• Stored items:
____________

(* ===== verification/NanoThreads.v ===== *)
(** * Threads and interrupts of the okl4 library

    The thread calls of [UserLib] compose the bitmap allocator, the library
    and the nanokernel: a protection domain's threads take their structures
    from a pool.  The interrupt sets follow the kernel's table of handlers. *)

From S2P Require Import Prelude NanoState NanoSchedule NanoSyscalls NanoSpec Rings NanoLinks NanoRep NanoRefineSched NanoInv NanoRefineFutex NanoRefineSys NanoInvPres NanoInvSys NanoBoot NanoKernel NanoTheorems BitmapAlloc UserLib NanoMessage.
#[local] Open Scope Z_scope.

(** Runs a library call up to its system call. *)
Ltac user_run :=
  unfold syscall_int, syscall_word, syscall, ubind, uget, uput, uret; cbn [call_bind].

Module ThrProof.
Import Thr MsgProof.

(** ** The calls, for any result of the system call *)

(** Creation, on the structure of the thread. *)
Lemma kthread_create_traps entry self attr k0 :
  let e := SysThreadCreate entry (attr_sp attr) self (attr_priority attr) in
  exists load r, okl4_kthread_create entry self attr k0 = Traps load e r /\
  forall regs, r regs =
    if s32 (reg regs 0) <? 0
    then Returns OKL4_INVALID_ARGUMENT (Kthread (cap k0) (attr_sp attr) (attr_ip attr) (attr_priority attr) 0)
    else Returns OKL4_OK (Kthread (u32 (s32 (reg regs 0))) (attr_sp attr) (attr_ip attr) (attr_priority attr) 0).
Proof.
  intros e. unfold okl4_kthread_create. user_run. eexists _, _. split; [reflexivity|]. intros regs. cbn beta.
  by destruct (s32 (reg regs 0) <? 0).
Qed.

(** The pool and its allocator. *)
Record pd_ok (p : pd) : Prop := {
  pd_alloc : Bitmap.wf (thread_alloc p);
  pd_base : Bitmap.base (thread_alloc p) = 0;
  pd_size : Bitmap.size (thread_alloc p) = Z.of_nat (length (thread_pool p));
  pd_pool : 0 < pool_addr p /\ pool_addr p + KTHREAD_SIZE * Z.of_nat (length (thread_pool p)) <= WORD_MOD
}.

(** Equal units, whatever the words. *)
Definition same_units (a a' : Bitmap.allocator) : Prop :=
  Bitmap.wf a' /\ forall v, (Bitmap.allocated a' v <-> Bitmap.allocated a v) /\ (Bitmap.available a' v <-> Bitmap.available a v).

(** The thread structure that a creation writes. *)
Definition new_thread (cap : Z) (attr : pd_thread_create_attr) : kthread := Kthread cap (c_sp attr) (c_ip attr) (c_priority attr) 0.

____________

• Activity: What you give back should be the lines from the one with "(** The thread" to the end of the data, copied exactly, both ends included.

• Output of the exercise:
(** The thread structure that a creation writes. *)
Definition new_thread (cap : Z) (attr : pd_thread_create_attr) : kthread := Kthread cap (c_sp attr) (c_ip attr) (c_priority attr) 0.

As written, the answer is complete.